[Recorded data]
· · · · ·
Lemma binary64_propagate_dynamics_times
    (np_sin np_cos : PrimFloat.float -> PrimFloat.float)
    (np_arctan2 : PrimFloat.float -> PrimFloat.float -> PrimFloat.float)
    (s : Binary64.HILSimulator) (n : nat) :
  let s_n :=
    Binary64.propagate_dynamics_times np_sin np_cos np_arctan2 n s in
  Binary64.dt s_n = Binary64.dt s /\
  Binary64.velocity (Binary64.state s_n)
    = Binary64.velocity (Binary64.state s) /\
  Binary64.time s_n
    = Nat.iter n (fun t => PrimFloat.add t (Binary64.dt s)) (Binary64.time s) /\
  Binary64.position (Binary64.state s_n)
    = Nat.iter n
        (fun p =>
           Binary64.vadd p
             (Binary64.vmul (Binary64.velocity (Binary64.state s))
                            (Binary64.dt s)))
        (Binary64.position (Binary64.state s)).
Proof.
  cbn zeta. unfold Binary64.propagate_dynamics_times.
  induction n as [| n (Hdt & Hvel & Htime & Hpos)].
  - repeat split.
  - rewrite !Nat.iter_succ.
    set (s_n := Nat.iter n
                  (Binary64.propagate_dynamics np_sin np_cos np_arctan2) s)
      in *.
    clearbody s_n.
    unfold Binary64.propagate_dynamics.
    cbn [Binary64.dt Binary64.time Binary64.state Binary64.position
         Binary64.velocity].
    rewrite Hdt, Hvel, Htime, Hpos.
    split; [reflexivity |]. split; [reflexivity |].
    split; reflexivity.
Qed.

(** C7, as the code has it: one call of [propagate_dynamics] replaces the
    time by the binary64 sum [time + dt] and the position by
    [position + velocity * dt], product and sum rounded component by
    component, and leaves the velocity and [dt] untouched; [n] calls in a
    row therefore apply the update [t |-> t + dt] to the time and
    [p |-> p + velocity * dt], with the velocity of the start, to the
    position [n] times over, whatever the attitude does. *)
Theorem propagate_dynamics_update :
  forall (np_sin np_cos : PrimFloat.float -> PrimFloat.float)
         (np_arctan2 : PrimFloat.float -> PrimFloat.float -> PrimFloat.float)
         (s : Binary64.HILSimulator) (n : nat),
    let s_1 := Binary64.propagate_dynamics np_sin np_cos np_arctan2 s in
    let s_n :=
      Binary64.propagate_dynamics_times np_sin np_cos np_arctan2 n s in
    let advance (p : Binary64.Vec3) :=
      Binary64.vadd p
        (Binary64.vmul (Binary64.velocity (Binary64.state s))
                       (Binary64.dt s)) in
    Binary64.time s_1 = PrimFloat.add (Binary64.time s) (Binary64.dt s) /\
    Binary64.position (Binary64.state s_1)
      = advance (Binary64.position (Binary64.state s)) /\
    Binary64.velocity (Binary64.state s_1)
      = Binary64.velocity (Binary64.state s) /\
    Binary64.time s_n
      = Nat.iter n (fun t => PrimFloat.add t (Binary64.dt s))
                 (Binary64.time s) /\
    Binary64.position (Binary64.state s_n)
      = Nat.iter n advance (Binary64.position (Binary64.state s)) /\
    Binary64.velocity (Binary64.state s_n)
      = Binary64.velocity (Binary64.state s) /\
    Binary64.dt s_n = Binary64.dt s.
Proof.
  intros np_sin np_cos np_arctan2 s n s_1 s_n advance.
  destruct (binary64_propagate_dynamics_times np_sin np_cos np_arctan2 s n)
    as (Hdt & Hvel & Htime & Hpos).
  fold s_n in Hdt, Hvel, Htime, Hpos.
  split; [reflexivity |]. split; [reflexivity |]. split; [reflexivity |].
  split; [exact Htime |]. split; [exact Hpos |].
  split; [exact Hvel | exact Hdt].
Qed.

(** C7 as stated fails on binary64.  On a simulator at 100 s with
    [dt = 0.1 > 0] and velocity (-1, 0, 0) km/s, one call advances the time
    by (100 + 0.1) - 100, which is not 0.1; three calls leave the time at
    100.29999999999998, not at 100 + 3 * 0.1 = 100.3, and the first
    coordinate at 2399.7000000000003, not at 2400 + 3 * (-1 * 0.1) =
    2399.7. *)
Lemma propagate_dynamics_rounds_binary64 :
  PrimFloat.ltb PrimFloat.zero (Binary64.dt Binary64.used_simulator) = true /\
  forall (np_sin np_cos : PrimFloat.float -> PrimFloat.float)
         (np_arctan2 : PrimFloat.float -> PrimFloat.float -> PrimFloat.float),
    let s := Binary64.used_simulator in
    let s_1 := Binary64.propagate_dynamics np_sin np_cos np_arctan2 s in
    let s_3 :=
      Binary64.propagate_dynamics_times np_sin np_cos np_arctan2 3 s in
    PrimFloat.sub (Binary64.time s_1) (Binary64.time s) <> Binary64.dt s /\
    Binary64.time s_3 = Binary64.time_after_three_calls /\
    PrimFloat.add (Binary64.time s)
                  (PrimFloat.mul Binary64.three (Binary64.dt s))
      = Binary64.time_plus_three_dt /\
    Binary64.time s_3
      <> PrimFloat.add (Binary64.time s)
                       (PrimFloat.mul Binary64.three (Binary64.dt s)) /\
    Binary64.vx (Binary64.position (Binary64.state s_3))
      = Binary64.x_after_three_calls /\
    PrimFloat.add (Binary64.vx (Binary64.position (Binary64.state s)))
                  (PrimFloat.mul Binary64.three
                     (PrimFloat.mul
                        (Binary64.vx (Binary64.velocity (Binary64.state s)))
                        (Binary64.dt s)))
      = Binary64.x_plus_three_steps /\
    Binary64.vx (Binary64.position (Binary64.state s_3))
      <> PrimFloat.add (Binary64.vx (Binary64.position (Binary64.state s)))
                       (PrimFloat.mul Binary64.three
                          (PrimFloat.mul
                             (Binary64.vx
                                (Binary64.velocity (Binary64.state s)))
                             (Binary64.dt s))).
Proof.
  split; [vm_compute; reflexivity |].
  intros np_sin np_cos np_arctan2 s s_1 s_3.
  split.
  { intros H.
    apply (f_equal (fun x => PrimFloat.eqb x (Binary64.dt s))) in H.
    vm_compute in H. discriminate H. }
  split; [vm_compute; reflexivity |].
  split; [vm_compute; reflexivity |].
  split.
  { intros H.
    apply (f_equal (fun x => PrimFloat.eqb x Binary64.time_plus_three_dt))
      in H.
    vm_compute in H. discriminate H. }
  split; [vm_compute; reflexivity |].
  split; [vm_compute; reflexivity |].
  intros H.
  apply (f_equal (fun x => PrimFloat.eqb x Binary64.x_plus_three_steps)) in H.
  vm_compute in H. discriminate H.
Qed.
· · · · ·
Work item :: Give an exact copy of the lines above, from the top of the records to the line that contains "- rewrite !Nat.iter_succ.", taking in both ends.

Output of the exercise ::
Lemma binary64_propagate_dynamics_times
    (np_sin np_cos : PrimFloat.float -> PrimFloat.float)
    (np_arctan2 : PrimFloat.float -> PrimFloat.float -> PrimFloat.float)
    (s : Binary64.HILSimulator) (n : nat) :
  let s_n :=
    Binary64.propagate_dynamics_times np_sin np_cos np_arctan2 n s in
  Binary64.dt s_n = Binary64.dt s /\
  Binary64.velocity (Binary64.state s_n)
    = Binary64.velocity (Binary64.state s) /\
  Binary64.time s_n
    = Nat.iter n (fun t => PrimFloat.add t (Binary64.dt s)) (Binary64.time s) /\
  Binary64.position (Binary64.state s_n)
    = Nat.iter n
        (fun p =>
           Binary64.vadd p
             (Binary64.vmul (Binary64.velocity (Binary64.state s))
                            (Binary64.dt s)))
        (Binary64.position (Binary64.state s)).
Proof.
  cbn zeta. unfold Binary64.propagate_dynamics_times.
  induction n as [| n (Hdt & Hvel & Htime & Hpos)].
  - repeat split.
  - rewrite !Nat.iter_succ.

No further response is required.